1RIKEN SPring-8 Center, Sayo, Hyogo 679-5148, Japan, 2Department of Biochemistry and Molecular Biophysics, Columbia
University, New York, New York 10032, USA, 3The Vollum Institute and 4HHMI, Oregon Health and Science University,
Portland, Oregon 97239, USA
In the central nervous system of vertebrates, synaptic transmission is terminated by uptake of
neurotransmitters from the synaptic cleft to the cytoplasm of neurons and glia catalyzed by specific
transporters. Na+/Cl--dependent neurotransmitter transporters (also referred to as neurotransmitter
sodium symporters; NSS) employ sodium and chloride electrochemical gradients to drive transport
of a wide array or substrates, including the biogenic amines (serotonin, dopamine, etc.) and amino
acids (GABA, glycine, etc.). Dysfunction of these transporters causes various psychiatric disorders,
including depression. NSS members are the targets of therapeutic agents for these diseases, such as
antidepressants. Although it has been highly required to understand the functional mechanisms of
NSS, structural analysis by X-ray crystallography has so far been hampered by the difficulties
generally encountered in membrane protein crystallization. To circumvent the problems, we
exploited the presence of bacterial homologs, because they were assumed to be more stable and
amenable to large-scale expression than the eukaryotic counterparts.
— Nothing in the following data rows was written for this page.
(* ===== verification/Zcl.v ===== *)
(** Frames of the ZigBee Cluster Library as the ZigBee program of the gateway makes
    and reads them (src/tyzigbee/src/zigbee/tyzigbee): lengths of values by their
    type, the numbers of commands, buffers of bytes. *)
From stdpp Require Import base list.
From S2P Require Import Prelude CString.

Definition Z3_PROFILE_ID_HA : Z := 0x0104.
Definition Z3_CMD_TYPE_GLOBAL : Z := 1.
Definition Z3_CMD_TYPE_PRIVATE : Z := 2.
Definition Z3_CMD_TYPE_ZDO : Z := 3.
Definition Z3_FRAME_TYPE_UNICAST : Z := 0.
Definition ZCL_PRIVATE_CLUSTER : Z := 0xef00.
Definition READ_ATTRIBUTE : Z := 0.
Definition READ_ATTRIBUTES_RESPONSE : Z := 1.
Definition WRITE_ATTRIBUTES : Z := 2.
Definition WRITE_ATTRIBUTES_RESPONSE : Z := 4.
Definition REPORT_ATTRIBUTES : Z := 0x0a.
(** The commands of the private cluster that carry a value. *)
Definition TY_DATA : list Z := [1; 2; 3; 5; 6].
Definition TUYA_MCU_VERSION_RSP : Z := 0x11.
Definition TUYA_MCU_SYNC_TIME : Z := 0x24.

(** ty_z3_aps_frame_s of the SDK; [zmessage]: the bytes that are allocated for it. *)
Record aps_frame : Type := Aps {
  dev_id : string; profile_id : Z; cluster_id : Z; src_endpoint : Z; dst_endpoint : Z;
  cmd_type : Z; cmd_id : Z; frame_type : Z; msg_length : Z; zmessage : list Z
}.
Definition with_ends (cluster src dst : Z) (f : aps_frame) : aps_frame :=
  Aps (dev_id f) (profile_id f) cluster src dst (cmd_type f) (cmd_id f) (frame_type f) (msg_length f) (zmessage f).
Definition with_cmd (type cmd : Z) (f : aps_frame) : aps_frame :=
  Aps (dev_id f) (profile_id f) (cluster_id f) (src_endpoint f) (dst_endpoint f) type cmd (frame_type f) (msg_length f) (zmessage f).
Definition with_message (len : Z) (msg : list Z) (f : aps_frame) : aps_frame :=
  Aps (dev_id f) (profile_id f) (cluster_id f) (src_endpoint f) (dst_endpoint f) (cmd_type f) (cmd_id f) (frame_type f) len msg.

(** * Buffers *)

Definition u16 (z : Z) : Z := z mod 65536.
(** Two bytes as the processor stores them, low byte first. *)
Definition le16 (z : Z) : list Z := [Z.land z 0xff; Z.land (Z.shiftr z 8) 0xff].

Section buffers.
Context {S : Type}.
Definition put_bytes (off : nat) (bs buf : list Z) : M S (list Z) :=
  if (off + length bs <=? length buf)%nat then mret (take off buf ++ bs ++ drop (off + length bs) buf) else fail OutOfBounds.
Definition get_bytes (off : nat) (n : Z) (buf : list Z) : M S (list Z) :=
  if (n <? 0) || (Z.of_nat (length buf) <? Z.of_nat off + n) then fail OutOfBounds else mret (take (Z.to_nat n) (drop off buf)).
End buffers.

(** * Lengths of values *)

Definition zcl_types : list (Z * list Z) :=
  [(0, [0x00; 0xff]);
   (1, [0x10; 0x08; 0x18; 0x20; 0x28; 0x30]);
   (2, [0x09; 0x19; 0x21; 0x29; 0x31; 0x38; 0xe8; 0xe9]);
   (3, [0x0a; 0x1a; 0x22; 0x2a]);
   (4, [0x0b; 0x1b; 0x23; 0x2b; 0x39; 0xe0; 0xe1; 0xe2; 0xea]);
   (5, [0x0c; 0x1c; 0x24; 0x2c]);
   (6, [0x0d; 0x1d; 0x25; 0x2d]);
   (7, [0x0e; 0x1e; 0x26; 0x2e]);
   (8, [0x0f; 0x1f; 0x27; 0x2f; 0x3a; 0xf0]);
   (16, [0xf1])].
Fixpoint type_length (l : list (Z * list Z)) (dataType : Z) : option Z :=
  match l with
  | [] => None
  | (n, types) :: l => if existsb (Z.eqb dataType) types then Some n else type_length l dataType
  end.
Definition byte_string (dataType : Z) : bool := existsb (Z.eqb dataType) [0x41; 0x42].
Definition long_string (dataType : Z) : bool := existsb (Z.eqb dataType) [0x43; 0x44].

(** The length of the value and of the length before it; [data] are the bytes from
    the value on, if there are any. *)
Definition getZcl3DataType {S} (dataType : Z) (data : option (list Z)) : M S (Z * Z) :=
  if byte_string dataType then
    d ← get_or NullDeref data; n ← arr_get d 0; mret (n, 1)
  else if long_string dataType then
    d ← get_or NullDeref data; n0 ← arr_get d 0; n1 ← arr_get d 1; mret (n0 + Z.shiftl n1 8, 2)
  else mret (default 0 (type_length zcl_types dataType), 0).

Definition getZcl3ProvateDataType (dataType : Z) : Z :=
  if existsb (Z.eqb dataType) [0; 3] then 0xff
  else if existsb (Z.eqb dataType) [1; 4] then 1
  else if dataType =? 2 then 4
  else -1.
(* ===== verification/ZigbeeLink.v ===== *)
(** Devices of the ZigBee program over time: joining, being heard of, leaving
    (src/tyzigbee/src/hylink/hylink.c, the callbacks of tyZigbeeZcl3.c), the heartbeat
    (heartbeat.c), and the commands of the hylink program (hylinkRecv.c, zigbee.c). *)
From stdpp Require Import gmap strings pretty.
From Stdlib Require Import Ascii.
From S2P Require Import Prelude CString Json JsonText CommonFunc Zcl Zigbee.

(** [buckets]: the table of the hash map of devices, some of it empty; [channel]:
    the first line that the shell prints. *)
Section link.
Context (char_signed : bool) (stale : Z)
  (python : string -> string -> string -> Z -> option (string * Z))
  (buckets : gmap string HylinkDev -> list (option string)) (channel : option string).
Abbreviation zigbeeZclDispatch := (zigbeeZclDispatch stale python).

(** * Devices (hylink.c) *)

Definition addDevToHyList (devId modelId : string) : T unit :=
  d ← strcpy 33 devId; m ← strcpy 33 modelId;
  hylinkListAdd (Dev d m "" 0 0).
Definition init_online (id : option string) : T unit :=
  match id with
  | None => mret tt
  | Some id => _ ← zigbeeZclDispatch id (Some STR_VERSION) None; mret tt
  end.
Definition hyDevInitOnline : T unit := m ← gets hyMap; _ ← for_each init_online (buckets m); mret tt.

(** A command of the SDK (zigbee.c). *)
Definition zigbeeCmdDelDev (id : option string) : T Z := call (DevDel id).

Definition hylinkDevJoin (devId version manuName : string) : T Z :=
  zDev ← zigbeeListGet manuName;
  match zDev with
  | None => _ ← zigbeeCmdDelDev (Some devId); mret (-1)
  | Some _ =>
      d ← strcpy 33 devId; m ← strcpy 33 manuName; v ← strcpy 33 version;
      hylinkListAdd (Dev d m v 0 0) ;;
      _ ← call (DbInsert d m);
      _ ← hylinkSendSingleFunc d "Register" None None;
      _ ← hylinkSendSingleFunc d "Attribute" (Some STR_VERSION) (Some v);
      _ ← zigbeeZclDispatch d None None;
      mret 0
  end.

Definition hylinkOnlineFresh (devId version_ : string) : T Z :=
  hyDev ← hylinkListGet devId;
  match hyDev with
  | None => mret (-1)
  | Some hyDev =>
      v ← strcpy 33 version_;
      upd_dev devId (with_Version v) ;;
      (if (activeTime hyDev =? 0) || (0 <? version hyDev) then
         upd_dev devId (with_version 0) ;;
         _ ← hylinkSendSingleFunc (DeviceId hyDev) "OnOff" (Some "Online"%string) (Some "1"%string);
         _ ← hylinkSendSingleFunc (DeviceId hyDev) "Attribute" (Some STR_VERSION) (Some v);
         mret tt
       else mret tt) ;;
      t ← gets now;
      upd_dev devId (with_activeTime t) ;;
      mret 0
  end.

(** The device's id is read again when the device has been freed. *)
Definition hylinkDevLeave (devId : string) : T Z :=
  hyDev ← hylinkListGet devId;
  match hyDev with
  | None => mret (-1)
  | Some hyDev =>
      _ ← hylinkSendSingleFunc (DeviceId hyDev) "UnRegister" None None;
      hylinkListDel (DeviceId hyDev) ;;
      freed ← hylinkListGet devId;
      hyDev ← get_or Dangling freed;
      _ ← call (DbDelete (DeviceId hyDev));
      mret 0
  end.

Definition hylinkReportDevInfo : T Z := hylinkSendFunc "DevsInfo" STR_GATEWAY_DEVID "" "DevsInfo" "".
Definition hylinkReportNetAccess (sec : Z) : T Z :=
  hylinkSendFunc "Attribute" STR_GATEWAY_DEVID STR_GATEWAY_MODELID "Time" (text_d (if sec =? 0 then 0 else 1)).

(** What follows the first colon. *)
Fixpoint after_colon (s : string) : option string :=
  match s with EmptyString => None | String c s => if Ascii.eqb c (chr 58) then Some s else after_colon s end.
(** Without a colon the pointer behind NULL is read. *)
Definition hylinkZigbeeChannel : T Z :=
  _ ← call (Shell "grep -i 'channel' storage/zigbeeNetInfo.txt");
  match channel with
  | None => mret (-1)
  | Some line =>
      t ← get_or NullDeref (after_colon (str_take 63 line));
      hylinkSendFunc "Attribute" STR_GATEWAY_DEVID STR_GATEWAY_MODELID "ZB_Channel" (text_d (strToNum t 0))
  end.

Definition hylinkClose : T Z := _ ← call DbClose; hylinkListEmpty ;; mret 0.
(** The table is emptied when the database is closed. *)
Definition hylinkReset : T Z :=
  m ← gets hyMap;
  _ ← for_each zigbeeCmdDelDev (buckets m);
  _ ← hylinkClose;
  _ ← call DbReset;
  mret 0.
Definition zigbeeReset : T Z :=
  _ ← call (Shell "rm -rf storage"); _ ← call (Shell "rm -rf *.db*"); _ ← call (Shell "rm -rf *log*"); mret 0.
Definition zigbeeCmdNetAccess (time : Z) : T Z :=
  ret ← call (PermitJoin (negb (time =? 0)));
  if negb (ret =? 0) then mret ret else _ ← hylinkReportNetAccess time; mret ret.

(** * Callbacks of the SDK (tyZigbeeZcl3.c) *)

Definition z3_dev_join_cb (id manu_name : string) (version : Z) : T Z := _ ← hylinkDevJoin id (version_text version) manu_name; mret 0.
Definition z3_dev_leave_cb (id : string) : T Z := _ ← hylinkDevLeave id; mret 0.
(** The log reads every byte of the message. *)
Definition z3_dev_zcl_report_cb (f : aps_frame) : T Z :=
  if Z.of_nat (length (zmessage f)) <? msg_length f then fail OutOfBounds
  else _ ← zigbeeZclReport python f; mret 0.
Definition z3_dev_online_fresh_cb (id : string) (version : Z) : T Z := _ ← hylinkOnlineFresh id (version_text version); mret 0.

(** * Heartbeat (heartbeat.c) *)

Definition heartbeat_dev (curTime : Z) (id : option string) : T unit :=
  match id with
  | None => mret tt
  | Some id =>
      hyDev ← hylinkListGet id;
      match hyDev with
      | None => mret tt
      | Some hyDev =>
          if activeTime hyDev =? 0 then mret tt else
          zDev ← zigbeeListGet (ModelId hyDev);
          match zDev with
          | None => mret tt
          | Some zDev =>
              if activeTime hyDev + heartbeatTime zDev <? curTime then
                upd_dev id (with_activeTime 0) ;;
                _ ← hylinkSendSingleFunc (DeviceId hyDev) "OnOff" (Some "Online"%string) (Some "0"%string); mret tt
              else if activeTime hyDev + HEART_TIMER <? curTime then
                if heart_type zDev =? HEART_AUTO_REPORT then mret tt
                else _ ← zigbeeZclDispatch (DeviceId hyDev) (Some STR_VERSION) None; mret tt
              else mret tt
          end
      end
  end.
Definition heartbeat : T Z :=
  curTime ← gets now;
  m ← gets hyMap;
  _ ← for_each (heartbeat_dev curTime) (buckets m);
  mret 0.

(** * Commands of the hylink program (hylinkRecv.c) *)

Definition hylink_recv_type : list string :=
  ["Add"; "Delete"; "ReFactory"; "Restart"; "DevsInfo"; "DevAttri"; "Ctrl"; "Attribute"].

(** An element of the data; whether the next is handled. *)
Definition recv_item (type : Z) (array_sub : json) : T bool :=
  let item name := cJSON_GetObjectItem array_sub name in
  if type =? 0 then
    match item "Key"%string, item "Value"%string with
    | Some _, Some value =>
        v ← text_of (Some value);
        _ ← zigbeeCmdNetAccess (u8 (strToNum v stale));
        _ ← hylinkZigbeeChannel; mret true
    | _, _ => mret false
    end
  else if type =? 1 then
    match item "DeviceId"%string with
    | None => mret false
    | Some d => id ← text_of (Some d); _ ← hylinkDevLeave id; mret true
    end
  else if type =? 4 then
    match item "ModelId"%string, item "DeviceId"%string with
    | Some m, Some d =>
        d ← text_of (Some d); d ← strcpy 33 d; m ← text_of (Some m); m ← strcpy 33 m;
        hylinkListAdd (Dev d m "" 0 0) ;;
        _ ← zigbeeZclDispatch d None None; mret true
    | _, _ => mret true
    end
  else if type =? 5 then
    match item "DeviceId"%string with
    | None => mret false
    | Some d => id ← text_of (Some d); _ ← zigbeeZclDispatch id None None; mret true
    end
  else if type =? 6 then
    match item "DeviceId"%string, item "Key"%string, item "Value"%string with
    | Some d, Some k, Some v =>
        id ← text_of (Some d); key ← text_ptr (Some k); value ← text_ptr (Some v);
        _ ← zigbeeZclDispatch id key value; mret true
    | _, _, _ => mret false
    end
  else if type =? 7 then
    match item "DeviceId"%string, item "Key"%string with
    | Some d, Some k => id ← text_of (Some d); key ← text_ptr (Some k); _ ← zigbeeZclDispatch id key None; mret true
    | _, _ => mret false
    end
  else mret true.
Fixpoint recv_items (type : Z) (l : list json) : T unit :=
  match l with [] => mret tt | j :: l => go_on ← recv_item type j; if (go_on : bool) then recv_items type l else mret tt end.

(** The result is not used. *)
Definition recv_root (root : json) : T unit :=
  let item name := cJSON_GetObjectItem root name in
  match item "Command"%string with
  | None => mret tt
  | Some Command =>
      c ← text_of (Some Command);
      if negb (str_eq "Dispatch" c) then mret tt else
      match item "Type"%string, item "Data"%string with
      | Some Type_, Some Data =>
          let type := match valuestring Type_ with None => -1 | Some t => findStrIndex t hylink_recv_type end in
          if type =? -1 then mret tt
          else if type =? 2 then _ ← hylinkReset; _ ← zigbeeReset; modify (set_running false)
          else recv_items type (children Data)
      | _, _ => mret tt
      end
  end.
Definition hylinkRecvJson (data : string) : T unit :=
  match cJSON_Parse data with None => mret tt | Some root => recv_root root end.
(** Nothing is done when the program has ended. *)
Fixpoint recv_bytes (data : string) : T unit :=
  match data with
  | EmptyString => mret tt
  | String c data =>
      s ← getS;
      if negb (running s) then mret tt else
      (if Ascii.eqb c STX then hylinkRecvJson (c_str data) else mret tt) ;;
      recv_bytes data
  end.
Definition hylinkRecvManage (data : string) : T unit := recv_bytes data.
End link.
(* ===== verification/ZclProps.v ===== *)
(** How the ZigBee program reads the reports of devices: every attribute of a
    well-formed report, and an end with every one. *)
From stdpp Require Import gmap strings pretty.
From S2P Require Import Prelude CString Json JsonText CommonFunc HyBase64 Zcl Zigbee.
From S2P Require Base64.

(** * Buffers and types *)

Lemma existsb_eqb d l : existsb (Z.eqb d) l = true <-> d ∈ l.
Proof.
  rewrite existsb_exists. split.
  - intros (x & Hx & ->%Z.eqb_eq). by apply list_elem_of_In.
  - intros Hd. exists d. split; [by apply list_elem_of_In|apply Z.eqb_refl].
Qed.
Lemma type_length_small d n : type_length zcl_types d = Some n -> 0 <= n <= 16.
Proof.
  unfold zcl_types. cbn [type_length]. intros H. repeat (case_match; [by injection H as <-|]). done.
Qed.
Lemma default_length d : 0 <= default 0 (type_length zcl_types d).
Proof. destruct (type_length zcl_types d) as [n|] eqn:E; [by apply type_length_small in E as []|done]. Qed.
Lemma le16_value z : 0 <= z < 65536 -> exists lo hi, le16 z = [lo; hi] /\ u16 (lo + Z.shiftl hi 8) = z /\ 0 <= lo < 256 /\ 0 <= hi < 256.
Proof.
  intros Hz. exists (Z.land z 0xff), (Z.land (Z.shiftr z 8) 0xff). split; [done|].
  change 0xff with (Z.ones 8). rewrite !Z.land_ones, Z.shiftl_mul_pow2, Z.shiftr_div_pow2 by lia. change (2 ^ 8) with 256.
  pose proof (Z.mod_pos_bound z 256 ltac:(lia)). pose proof (Z.mod_pos_bound (z / 256) 256 ltac:(lia)).
  split_and!; [|lia..]. unfold u16. rewrite (Z.mod_small (z / 256)) by (split; [apply Z.div_pos; lia|apply Z.div_lt_upper_bound; lia]).
  pose proof (Z.div_mod z 256 ltac:(lia)). rewrite Z.mod_small; lia.
Qed.

(** * Attributes in a report *)

Record attribute : Type := Attribute { a_id : Z; a_type : Z; a_bytes : list Z }.
(** A string has its length before it. *)
Definition length_bytes (r : attribute) : list Z :=
  let n := Z.of_nat (length (a_bytes r)) in
  if byte_string (a_type r) then [n] else if long_string (a_type r) then le16 n else [].
Definition encode (status : bool) (r : attribute) : list Z :=
  le16 (a_id r) ++ (if status then [0] else []) ++ [a_type r] ++ length_bytes r ++ a_bytes r.
Record attribute_ok (r : attribute) : Prop := AttributeOk {
  ao_id : 0 <= a_id r < 65536;
  ao_bytes : Forall Base64.byte (a_bytes r);
  ao_length : if byte_string (a_type r) then Z.of_nat (length (a_bytes r)) < 256
              else if long_string (a_type r) then Z.of_nat (length (a_bytes r)) < 65536
              else type_length zcl_types (a_type r) = Some (Z.of_nat (length (a_bytes r)))
}.

Create HintDb ends.

Section reports.
Context (python : string -> string -> string -> Z -> option (string * Z)).
Abbreviation zigbeeReport := (zigbeeReport python).
Abbreviation attribute_list := (attribute_list python).

Definition report_all (zDev : zigbeeDev) (f : aps_frame) (rs : list attribute) : T unit :=
  _ ← for_each (fun r => zigbeeReport zDev f (a_id r) (a_bytes r) (Z.of_nat (length (a_bytes r)))) rs; mret tt.

Lemma arr_get_app (l : list Z) x r s : arr_get (S := zigbee) (l ++ x :: r) (Z.of_nat (length l)) s = Val (x, s).
Proof.
  unfold arr_get. destruct (Z.ltb_spec (Z.of_nat (length l)) 0); [lia|]. rewrite Nat2Z.id.
  by rewrite lookup_app_r, Nat.sub_diag by lia.
Qed.

Lemma arr_get_0 (b : Z) l (s : zigbee) : arr_get (b :: l) 0 s = Val (b, s).
Proof. done. Qed.
Lemma arr_get_1 (b0 b1 : Z) l (s : zigbee) : arr_get (b0 :: b1 :: l) 1 s = Val (b1, s).
Proof. done. Qed.

(** What is behind a value makes no difference. *)
Lemma conversion_up_rest model key private inp rest s :
  conversion_up python model key private (inp ++ rest) (Z.of_nat (length inp)) s = conversion_up python model key private inp (Z.of_nat (length inp)) s.
Proof.
  unfold conversion_up. destruct (Z.eqb_spec (Z.of_nat (length inp)) 0) as [E|E]; [done|].
  destruct inp as [|b0 inp]; [done|]. cbn [app]. destruct (private =? 0); [done|].
  assert (HG : forall l, get_bytes (S := zigbee) 0 (Z.of_nat (length l)) (l ++ rest) = get_bytes 0 (Z.of_nat (length l)) l).
  { intros l. unfold get_bytes. cbn [drop]. rewrite length_app, Nat2Z.id.
    destruct (Z.ltb_spec (Z.of_nat (length l)) 0); [lia|]. cbn [orb].
    destruct (Z.ltb_spec (Z.of_nat (length l + length rest)) (Z.of_nat 0 + Z.of_nat (length l))); [lia|].
    destruct (Z.ltb_spec (Z.of_nat (length l)) (Z.of_nat 0 + Z.of_nat (length l))); [lia|]. by rewrite !drop_0, take_app_length, take_ge. }
  destruct (str_eq key "SceName_" || str_eq key "ScePhoto_").
  - destruct inp as [|b1 inp].
    + destruct rest as [|b1 rest]; [done|]. cbn [app]. unfold mbind, M_bind. rewrite !arr_get_0, arr_get_1. change (arr_get [b0] 1 s) with (Fault OutOfBounds : res (Z * zigbee)). cbv beta iota.
      unfold strcpy. destruct (_ <? 33)%nat; [|done]. reflexivity.
    + cbn [app]. unfold mbind, M_bind. rewrite !arr_get_0, !arr_get_1. cbv beta iota. cbn [drop].
      assert (Z.of_nat (length (b0 :: b1 :: inp)) - 2 = Z.of_nat (length inp)) as -> by (cbn [length]; lia).
      unfold strcpy. destruct (_ <? 33)%nat; [|done]. unfold mret, M_ret. cbv beta iota. rewrite !drop_0. by rewrite HG.
  - unfold mbind, M_bind, mret, M_ret. pose proof (HG (b0 :: inp)) as HG0. cbn [app] in HG0. by rewrite HG0.
Qed.

Lemma report_attrs_rest l zDev f id inp rest s :
  report_attrs python l zDev f id (inp ++ rest) (Z.of_nat (length inp)) s = report_attrs python l zDev f id inp (Z.of_nat (length inp)) s.
Proof.
  revert s. induction l as [|a l IH]; intros s; [done|]. cbn [report_attrs]. unfold mbind, M_bind.
  destruct (reported f id a); [|apply IH]. unfold zigbeeAttrReport, mbind, M_bind. rewrite conversion_up_rest.
  destruct (conversion_up _ _ _ _ _ _ s) as [[[key data] s']|]; [|done]. destruct (hylinkDevZclReport _ key data s') as [[r s2]|]; [|done]. apply IH.
Qed.

Lemma value_length r rest s : attribute_ok r ->
  getZcl3DataType (S := zigbee) (a_type r) (Some (length_bytes r ++ a_bytes r ++ rest)) s =
    Val ((Z.of_nat (length (a_bytes r)), Z.of_nat (length (length_bytes r))), s).
Proof.
  intros [_ Hb Hl]. unfold getZcl3DataType, length_bytes in *. destruct (byte_string (a_type r)).
  - unfold mbind, M_bind. cbn [get_or]. unfold mret at 1, M_ret at 1. cbn [app]. rewrite arr_get_0. reflexivity.
  - destruct (long_string (a_type r)).
    + destruct (le16_value (Z.of_nat (length (a_bytes r))) ltac:(lia)) as (lo & hi & -> & Hz & Hlo & Hhi). unfold mbind, M_bind. cbn [get_or]. unfold mret at 1, M_ret at 1.
      cbn [app]. rewrite arr_get_0, arr_get_1. unfold mret, M_ret. unfold u16 in Hz. rewrite Z.shiftl_mul_pow2 in * by lia. rewrite Z.mod_small in Hz by lia. by rewrite Hz.
    + by rewrite Hl.
Qed.

Lemma attribute_read k zDev f status pre r tail s : attribute_ok r -> zmessage f = pre ++ encode status r ++ tail -> Z.of_nat (length pre) < msg_length f ->
  attribute_list (Datatypes.S k) zDev f status (Z.of_nat (length pre)) s =
    (zigbeeReport zDev f (a_id r) (a_bytes r) (Z.of_nat (length (a_bytes r))) ;; attribute_list k zDev f status (Z.of_nat (length (pre ++ encode status r)))) s.
Proof.
  intros Hr Hm Hlen. cbn [Zigbee.attribute_list]. destruct (Z.leb_spec (msg_length f) (Z.of_nat (length pre))); [lia|]. cbv zeta. rewrite Hm.
  destruct (le16_value (a_id r) (ao_id _ Hr)) as (lo & hi & Hle & Hid & _). unfold encode in *. rewrite Hle in *.
  set (body := length_bytes r ++ a_bytes r). set (st := if status then [0] else []).
  assert (Hst : length st = if status then 1%nat else 0%nat) by (unfold st; by destruct status).
  assert (HA : forall p x q i, i = Z.of_nat (length p) -> pre ++ ([lo; hi] ++ st ++ [a_type r] ++ body) ++ tail = p ++ x :: q ->
    arr_get (S := zigbee) (pre ++ ([lo; hi] ++ st ++ [a_type r] ++ body) ++ tail) i s = Val (x, s)).
  { intros p x q i -> E. rewrite E. apply arr_get_app. }
  unfold mbind at 1, M_bind at 1. rewrite (HA pre lo (hi :: st ++ [a_type r] ++ body ++ tail)); [|done|cbn [app]; by rewrite <- !app_assoc].
  unfold mbind at 1, M_bind at 1. rewrite (HA (pre ++ [lo]) hi (st ++ [a_type r] ++ body ++ tail)); [|rewrite length_app; cbn; lia|cbn [app]; by rewrite <- !app_assoc].
  rewrite Hid. set (p := pre ++ [lo; hi] ++ st).
  assert (Hstatus : (if status then arr_get (pre ++ ([lo; hi] ++ st ++ [a_type r] ++ body) ++ tail) (Z.of_nat (length pre) + 2) else mret 0) s = Val (0, s)).
  { unfold st. destruct status; [|done]. apply (HA (pre ++ [lo; hi]) 0 ([a_type r] ++ body ++ tail)); [rewrite length_app; cbn; lia|unfold st; cbn [app]; by rewrite <- !app_assoc]. }
  unfold mbind at 1, M_bind at 1. rewrite Hstatus. change (negb (0 =? 0)) with false. rewrite andb_false_r.
  assert (Hi : (if status then Z.of_nat (length pre) + 2 + 1 else Z.of_nat (length pre) + 2) = Z.of_nat (length p)) by (unfold p; rewrite !length_app, Hst; cbn [length]; destruct status; lia).
  rewrite Hi. unfold mbind at 1, M_bind at 1. rewrite (HA p (a_type r) (body ++ tail)); [|done|unfold p; cbn [app]; by rewrite <- !app_assoc].
  assert (Hd : drop (Z.to_nat (Z.of_nat (length p) + 1)) (pre ++ ([lo; hi] ++ st ++ [a_type r] ++ body) ++ tail) = length_bytes r ++ a_bytes r ++ tail).
  { replace (Z.to_nat (Z.of_nat (length p) + 1)) with (length (p ++ [a_type r])) by (rewrite length_app; cbn [length]; lia).
    replace (pre ++ ([lo; hi] ++ st ++ [a_type r] ++ body) ++ tail) with ((p ++ [a_type r]) ++ length_bytes r ++ a_bytes r ++ tail); [by rewrite drop_app_length|].
    unfold p, body. cbn [app]. rewrite <- !app_assoc. cbn [app]. by rewrite <- ?app_assoc. }
  rewrite Hd. unfold mbind at 1, M_bind at 1. rewrite value_length by done. rewrite Nat2Z.id, drop_app_length.
  unfold mbind at 1 2, M_bind at 1 2. unfold Zigbee.zigbeeReport. rewrite report_attrs_rest.
  destruct (report_attrs _ _ _ _ _ _ _ s) as [[u s']|]; [|done]. f_equal.
  unfold p, body. repeat (rewrite length_app; cbn [app length]). lia.
Qed.

Lemma encoded_length status r : (3 <= length (encode status r))%nat.
Proof. unfold encode. rewrite !length_app. cbn [length le16]. lia. Qed.
Lemma attributes_read zDev f status rs : Forall attribute_ok rs -> forall k pre tail s,
  zmessage f = pre ++ mjoin (encode status <$> rs) ++ tail -> Z.of_nat (length (pre ++ mjoin (encode status <$> rs))) <= msg_length f ->
  attribute_list (length rs + k) zDev f status (Z.of_nat (length pre)) s =
    (report_all zDev f rs ;; attribute_list k zDev f status (Z.of_nat (length (pre ++ mjoin (encode status <$> rs))))) s.
Proof.
  induction 1 as [|r rs Hr _ IH]; intros k pre tail s Hm Hl.
  - cbn [fmap list_fmap mjoin list_join]. by rewrite app_nil_r.
  - change (mjoin (encode status <$> (r :: rs))) with (encode status r ++ mjoin (encode status <$> rs)) in *.
    pose proof (encoded_length status r). rewrite !length_app in Hl. cbn [length Nat.add].
    rewrite <- app_assoc in Hm. rewrite (attribute_read _ _ _ _ pre r (mjoin (encode status <$> rs) ++ tail)) by (done || lia).
    unfold report_all. cbn [for_each]. unfold mbind, M_bind. destruct (zigbeeReport _ _ _ _ _ s) as [[u s']|]; [|done].
    rewrite (IH k (pre ++ encode status r) tail s'); [|by rewrite <- app_assoc|rewrite !length_app; lia].
    rewrite <- app_assoc. unfold report_all, mbind, M_bind. by destruct (for_each _ rs s') as [[us s2]|].
Qed.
The homologs have strict
conservation of residues essential to the function of NSS as well as clusters of highly conserved
sequences throughout the molecules, implying that they share similar architectures as well as
functional mechanisms with NSS. Among several bacterial homologs we cloned, we found a
highly-stable protein from Aquifex aeolicus, LeuT. LeuT is amenable to crystallographic structure
analysis and resulted atomic structural information of the state binding its substrates, L-leucine and
sodium ions, at 1.65 Å resolution [1]. Moreover, we also found that a tricyclic antidepressant
clomipramine inhibits substrate uptake by LeuT, and characterized its mechanism of action by flux,
binding, and crystallographic analyses [2]. In the symposium, we will discuss about mechanisms of
substrate recognition and transport inhibition of LeuT based on our recent structural and functional
studies.
[1] Yamashita, A., Singh, S. K., Kawate, T., Jin, Y., and Gouaux., E., Crystal structure of a bacterial homologue of
Na+/Cl--dependent neurotransmitter transporters. (2005) Nature 437, 215-223.
[2] Singh, S. K., Yamashita, A., and Gouaux, E., Antidepressant binding site in a bacterial homologue of neurotransmitter
transporters. (2007) Nature 448, 952-956.